Foundation Home Loans has announced a series of rate reductions and product additions across its buy-to-let range.
Following the Bank of England’s decision to hold Bank Base Rate (BBR) at 4% last week, and ahead of the forthcoming Autumn Budget, Foundation has introduced new two-year discount products and reduced rates on its existing ERC3 and discount options. ERC3 is a five-year fixed rate product which has early repayment charges (ERCs) for only three of the five years.
In the lender's F1 range – for clients with an almost clean credit history - a five-year fixed-rate ERC3 product has reduced by 0.10%, now with a rate of 5.54%. The product comes with a 1% fee and is available up to 75% LTV.
An F1 two-year discount product has reduced to 5.94% with a 1.5% fee and is available up to 75% LTV with no ERCs.
New F2 - for clients with some historical blips on their credit rating - two-year discount products start from 5.99% at 75% LTV with a 1.5% fee and no ERCs.
In addition, F2 two-year discount products for HMOs up to six occupants are available at 6.09% with a multi-unit freehold product at 6.19%.
Tom Jacob, director of product at Foundation Home Loans, said: “Landlords continue to balance opportunity with requirements for ongoing flexibility when it comes to their mortgage finance requirements. That need for both certainty and flexibility remains one of the key priorities we hear from our broker partners in terms of what they can offer landlord borrowers.

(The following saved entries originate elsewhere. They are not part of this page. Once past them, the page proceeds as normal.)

(* ===== verification/Compaction.v ===== *)
(** * Compaction: shortening a thread without losing it

    [src/agent/compaction.rs].  The workspace is the class [Workspace] over its
    state; [date] and [time] are the readings of the wall clock in the two
    formats of the source.  The crate's error is [LlmError] where the provider
    fails; archival errors are the workspace's own and only logged. *)

From S2P Require Import Prelude Text TextSearch Provider Session ReplyText Prompts Reasoning.
From S2P Require Import F64 ContextMonitor.
From stdpp Require Import pretty.

(** ** Data *)

(** The one operation of [src/workspace/mod.rs] that compaction uses: append to
    a file. *)
Class Workspace (E W : Type) := {
  ws_append : string -> string -> W -> Result E unit * W
}.

Record CompactionResult : Type := mkCompactionResult {
  turns_removed : nat;
  tokens_before : Z;
  tokens_after : Z;
  summary_written : bool;
  summary : option string
}.

Record CompactionPartial : Type := mkPartial {
  cp_turns_removed : nat;
  cp_summary_written : bool;
  cp_summary : option string
}.

Definition partial_empty : CompactionPartial := mkPartial 0 false None.

(** ** Formatting *)

Definition format_turn (t : Turn) : string :=
  cat ["**Turn "; show_nat (turn_number t + 1); "**"; nl_str;
       "User: "; user_input t; nl_str;
       match response t with Some r => cat ["Agent: "; r; nl_str] | None => "" end;
       match turn_tool_calls t with
       | [] => ""
       | calls => cat ["Tools: "; str_join ", " (ttc_name <$> calls); nl_str]
       end].

Definition format_turns_for_storage (ts : list Turn) : string :=
  str_join nl_str (format_turn <$> ts).

Definition SUMMARY_PROMPT : string := cat [
  "Summarize the following conversation concisely. Focus on:"; nl_str;
  "- Key decisions made"; nl_str;
  "- Important information exchanged"; nl_str;
  "- Actions taken"; nl_str;
  "- Outcomes achieved"; nl2;
  "Be brief but capture all important details. Use bullet points."].

Definition format_message (m : ChatMessage) : string :=
  match role m with
  | User => cat ["User: "; content m]
  | Assistant => cat ["Assistant: "; content m]
  | System => cat ["System: "; content m]
  | Tool => cat ["Tool "; default "unknown" (name m); ": "; content m]
  end.

Definition summary_request (ms : list ChatMessage) : CompletionRequest :=
  mkRequest [system SUMMARY_PROMPT;
             user (cat ["Please summarize this conversation:"; nl2;
                        str_join nl2 (format_message <$> ms)])]
    None (Some 1024%Z) (Some f32_0_3) None ∅.

(** The messages of the turns to be summarized. *)
Definition turn_pair (t : Turn) : list ChatMessage :=
  user (user_input t) :: match response t with Some r => [assistant r] | None => [] end.

(** ** The compactor *)

Section compactor.
  Context {EW W : Type} `{Workspace EW W} `{LlmProvider P} `{RegexEngine}.
  Variable json_to_string : Json -> string.
  Variables date time : string.

Definition generate_summary (ms : list ChatMessage) (p : P) (w : World)
    : Result LlmError string * P * World :=
  let r := with_model_name (active_model_name p) (reasoning_new p) in
  let '(res, r', w') := reasoning_complete (summary_request ms) r w in
  (map_ok (fun x => Ok x.1) res, llm r', w').

Definition write_entry (heading body : string) (ws : W) : Result EW unit * W :=
  ws_append (cat ["daily/"; date; ".md"])
    (cat [nl_str; "## "; heading; " ("; time; ")"; nl2; body; nl_str]) ws.

Definition write_summary_to_workspace (summary : string) (ws : W) : Result EW unit * W :=
  write_entry "Context Summary" summary ws.

Definition write_context_to_workspace (body : string) (ws : W) : Result EW unit * W :=
  write_entry "Archived Context" body ws.

Definition compact_truncate (keep_recent : nat) (th : Thread) : CompactionPartial * Thread :=
  let th' := truncate_turns keep_recent th in
  (mkPartial (length (turns th) - length (turns th')) false None, th').

(** The result, the thread, the workspace, the provider and the world after. *)
Abbreviation Outcome A :=
  (Result LlmError A * Thread * option W * P * World)%type.

Definition compact_with_summary (keep_recent : nat) (th : Thread) (ws : option W) (p : P) (w : World)
    : Outcome CompactionPartial :=
  if decide (length (turns th) ≤ keep_recent) then (Ok partial_empty, th, ws, p, w)
  else
    let turns_to_remove := length (turns th) - keep_recent in
    let old_turns := take turns_to_remove (turns th) in
    let '(res, p, w) := generate_summary (flat_map turn_pair old_turns) p w in
    match res with
    | Err e => (Err e, th, ws, p, w)
    | Ok summary =>
        match ws with
        | Some s =>
            match write_summary_to_workspace summary s with
            | (Ok _, s') =>
                (Ok (mkPartial turns_to_remove true (Some summary)), truncate_turns keep_recent th,
                 Some s', p, w)
            | (Err _, s') => (Ok (mkPartial 0 false (Some summary)), th, Some s', p, w)
            end
        | None =>
            (Ok (mkPartial turns_to_remove false (Some summary)), truncate_turns keep_recent th,
             None, p, w)
        end
    end.

Definition compact_to_workspace (th : Thread) (ws : option W)
    : CompactionPartial * Thread * option W :=
  match ws with
  | None => (compact_truncate 5 th, None)
  | Some s =>
      let keep_recent := 10 in
      if decide (length (turns th) ≤ keep_recent) then (partial_empty, th, Some s)
      else
        let turns_to_remove := length (turns th) - keep_recent in
        let body := format_turns_for_storage (take turns_to_remove (turns th)) in
        match write_context_to_workspace body s with
        | (Ok _, s') => (mkPartial turns_to_remove true None, truncate_turns keep_recent th, Some s')
        | (Err _, s') => (mkPartial 0 false None, th, Some s')
        end
  end.

Definition thread_tokens (th : Thread) : Z :=
  total_tokens (analyze (messages json_to_string th)).

Definition finish_compaction (before : Z) (part : CompactionPartial) (th : Thread)
    : CompactionResult :=
  mkCompactionResult (cp_turns_removed part) before (thread_tokens th) (cp_summary_written part)
    (cp_summary part).

Definition compact (th : Thread) (strategy : CompactionStrategy) (ws : option W) (p : P) (w : World)
    : Outcome CompactionResult :=
  let before := thread_tokens th in
  match strategy with
  | Summarize keep_recent =>
      let '(res, th', ws', p', w') := compact_with_summary keep_recent th ws p w in
      (map_ok (fun part => Ok (finish_compaction before part th')) res, th', ws', p', w')
  | Truncate keep_recent =>
      let '(part, th') := compact_truncate keep_recent th in
      (Ok (finish_compaction before part th'), th', ws, p, w)
  | MoveToWorkspace =>
      let '(part, th', ws') := compact_to_workspace th ws in
      (Ok (finish_compaction before part th'), th', ws', p, w)
  end.

End compactor.

(** ** Theorems *)

Lemma length_truncate_turns k th :
  length (turns (truncate_turns k th)) = min k (length (turns th)).
Proof.
  unfold truncate_turns. case_decide; simpl; [|lia].
  unfold map_enum. rewrite length_imap, length_drop. lia.
Qed.

(** What a turn says is in its stored form. *)
Lemma format_turn_contains t :
  contains (user_input t) (format_turn t) = true ∧
  ∀ r, response t = Some r → contains r (format_turn t) = true.
Proof.
  unfold format_turn. split.
  - apply cat_contains. set_solver.
  - intros r ->. apply (contains_trans _ (cat ["Agent: "; r; nl_str])); apply cat_contains; set_solver.
Qed.

Lemma format_turns_contains ts t :
  t ∈ ts → contains (format_turn t) (format_turns_for_storage ts) = true.
Proof. intros Ht. apply str_join_in, list_elem_of_fmap. eauto. Qed.

Section compactor_facts.
  Context {EW W : Type} `{Workspace EW W} `{LlmProvider P} `{RegexEngine}.
  Variable json_to_string : Json -> string.
  Variables date time : string.

(** The account of a compaction is exact: the thread is unchanged or cut to
    its most recent turns, the number of removed turns and the token counts are
    those of the two threads, and after an error nothing was removed. *)
Theorem compact_accounts th strategy (ws : option W) (p : P) w :
  let '(res, th', _, _, _) := compact json_to_string date time th strategy ws p w in
  (th' = th ∨ ∃ keep, th' = truncate_turns keep th) ∧
  match res with
  | Ok r => turns_removed r + length (turns th') = length (turns th) ∧
            tokens_before r = thread_tokens json_to_string th ∧
            tokens_after r = thread_tokens json_to_string th'
  | Err _ => th' = th
  end.
Proof.
  unfold compact. destruct strategy as [keep|keep|].
  - unfold compact_with_summary. case_decide as Hlen; [by split; [left|]|].
    destruct (generate_summary _ p w) as [[[sm|e] p'] w']; [|by split; [left|]].
    destruct ws as [s|].
    + destruct (write_summary_to_workspace _ _ sm s) as [[u|e] s']; [|by split; [left|]].
      split; [by eauto|]. simpl. rewrite length_truncate_turns. repeat split; lia.
    + split; [by eauto|]. simpl. rewrite length_truncate_turns. repeat split; lia.
  - simpl. split; [by eauto|]. rewrite length_truncate_turns. repeat split; lia.
  - unfold compact_to_workspace. destruct ws as [s|].
    + case_decide as Hlen; [by split; [left|]|].
      destruct (write_context_to_workspace _ _ _ s) as [[u|e] s']; [|by split; [left|]].
      split; [by eauto|]. simpl. rewrite length_truncate_turns. repeat split; lia.
    + simpl. split; [by eauto|]. rewrite length_truncate_turns. repeat split; lia.
Qed.

(** With a workspace, turns are dropped only after an append to the daily log
    succeeded: archiving writes an entry with the input and the response of every
    dropped turn, summarizing one with the generated summary. *)
Theorem archived_before_dropped th strategy (s : W) (p : P) w :
  (∀ k, strategy ≠ Truncate k) →
  let '(res, th', ws', _, _) := compact json_to_string date time th strategy (Some s) p w in
  th' = th ∨
  ∃ keep entry s' u, th' = truncate_turns keep th ∧ ws' = Some s' ∧
    ws_append (cat ["daily/"; date; ".md"]) entry s = (Ok u, s') ∧
    match strategy with
    | MoveToWorkspace =>
        Forall (fun t => contains (user_input t) entry = true ∧
                         ∀ r, response t = Some r → contains r entry = true)
          (take (length (turns th) - keep) (turns th))
    | _ => ∃ sm, (generate_summary (flat_map turn_pair (take (length (turns th) - keep) (turns th)))
                    p w).1.1 = Ok sm ∧ contains sm entry = true
    end.
Proof.
  intros Hstrat. unfold compact. destruct strategy as [keep|keep|].
  - unfold compact_with_summary. case_decide as Hlen; [by left|].
    destruct (generate_summary _ p w) as [[[sm|e] p'] w'] eqn:Hg; [|by left].
    destruct (write_summary_to_workspace _ _ sm s) as [[u|e] s'] eqn:Hw; [|by left].
    right. eexists keep, _, s', u. split_and!; [done|done|exact Hw|].
    exists sm. rewrite Hg. split; [done|]. apply cat_contains. set_solver.
  - by destruct (Hstrat keep).
  - unfold compact_to_workspace. case_decide as Hlen; [by left|].
    destruct (write_context_to_workspace _ _ _ s) as [[u|e] s'] eqn:Hw; [|by left].
    right. eexists 10, _, s', u. split_and!; [done|done|exact Hw|].
    apply Forall_forall. intros t Ht. destruct (format_turn_contains t) as [Hu Hr].
    assert (∀ x, contains x (format_turn t) = true →
            contains x (cat [nl_str; "## "; "Archived Context"; " ("; time; ")"; nl2;
              format_turns_for_storage (take (length (turns th) - 10) (turns th)); nl_str]) = true) as Hin.
    { intros x Hx. eapply contains_trans; [exact Hx|].
      eapply contains_trans; [by apply format_turns_contains|]. apply cat_contains. set_solver. }
    split; [by apply Hin|]. intros r Hr'. apply Hin. by apply Hr.
Qed.

End compactor_facts.

(** ** Witnesses *)

#[export] Instance list_workspace : Workspace unit (list (string * string)) := {|
  ws_append := fun path entry l => (Ok tt, l ++ [(path, entry)])
|}.

Definition silent_provider : LlmProvider (H := pico_decimal) unit := {|
  model_name := fun _ => "silent";
  cost_per_token := fun _ => (0%Z, 0%Z);
  complete := fun _ p w => (Err (EmptyResponse "silent"), p, w);
  complete_with_tools := fun _ p w => (Err (EmptyResponse "silent"), p, w);
  list_models := fun p w => (Ok [], p, w);
  model_metadata := fun p w => (default_model_metadata "silent", p, w);
  effective_model_name := fun rq p => (default_effective_model_name rq "silent", p);
  active_model_name := fun _ => "silent";
  set_model := fun _ p => (default_set_model, p);
  calculate_cost := fun i o _ => default_calculate_cost (0%Z, 0%Z) i o;
  cache_write_multiplier := fun _ => dec_one;
  cache_read_discount := fun _ => dec_one
|}.

Definition long_thread : Thread :=
  thread_with demo_thread (thread_state demo_thread)
    ((fun n => turn_new 0 n "hello") <$> seq 0 12) 0 None None [].

Lemma archived_before_dropped_witness :
  let '(_, th', ws', _, _) :=
    compact (H := list_workspace) (H0 := pico_decimal) (H1 := silent_provider) (H2 := demo_engine) demo_printer "2026-01-01" "10:00 UTC"
      long_thread MoveToWorkspace (Some []) tt (mkWorld (fun _ => 0%Z) 0 (fun _ => 0%Z) 0 []) in
  length (turns th') = 10 ∧
  (th' = long_thread ∨ ∃ keep entry s' u, th' = truncate_turns keep long_thread ∧ ws' = Some s' ∧
     ws_append "daily/2026-01-01.md" entry [] = (Ok u, s') ∧
     Forall (fun t => contains (user_input t) entry = true ∧
                      ∀ r, response t = Some r → contains r entry = true)
       (take (length (turns long_thread) - keep) (turns long_thread))).
Proof.
  split; [vm_compute; reflexivity|].
  apply (archived_before_dropped (H := list_workspace) (H0 := pico_decimal) (H1 := silent_provider) (H2 := demo_engine)
           demo_printer "2026-01-01" "10:00 UTC" long_thread MoveToWorkspace [] tt
           (mkWorld (fun _ => 0%Z) 0 (fun _ => 0%Z) 0 [])).
  discriminate.
Defined.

“That being the case these price cuts and the launch of new products are designed to deliver just that. Our two-year discount products with no ERCs and the ERC3 product, which offers a five-year fixed rate but only a three-year tie-in, deliver the kind of adaptable finance structure that landlords need right now.
“We believe these changes position Foundation Home Loans strongly in an evolving buy-to-let market and reinforce our commitment to providing products that help landlords plan with confidence while keeping their future options open.”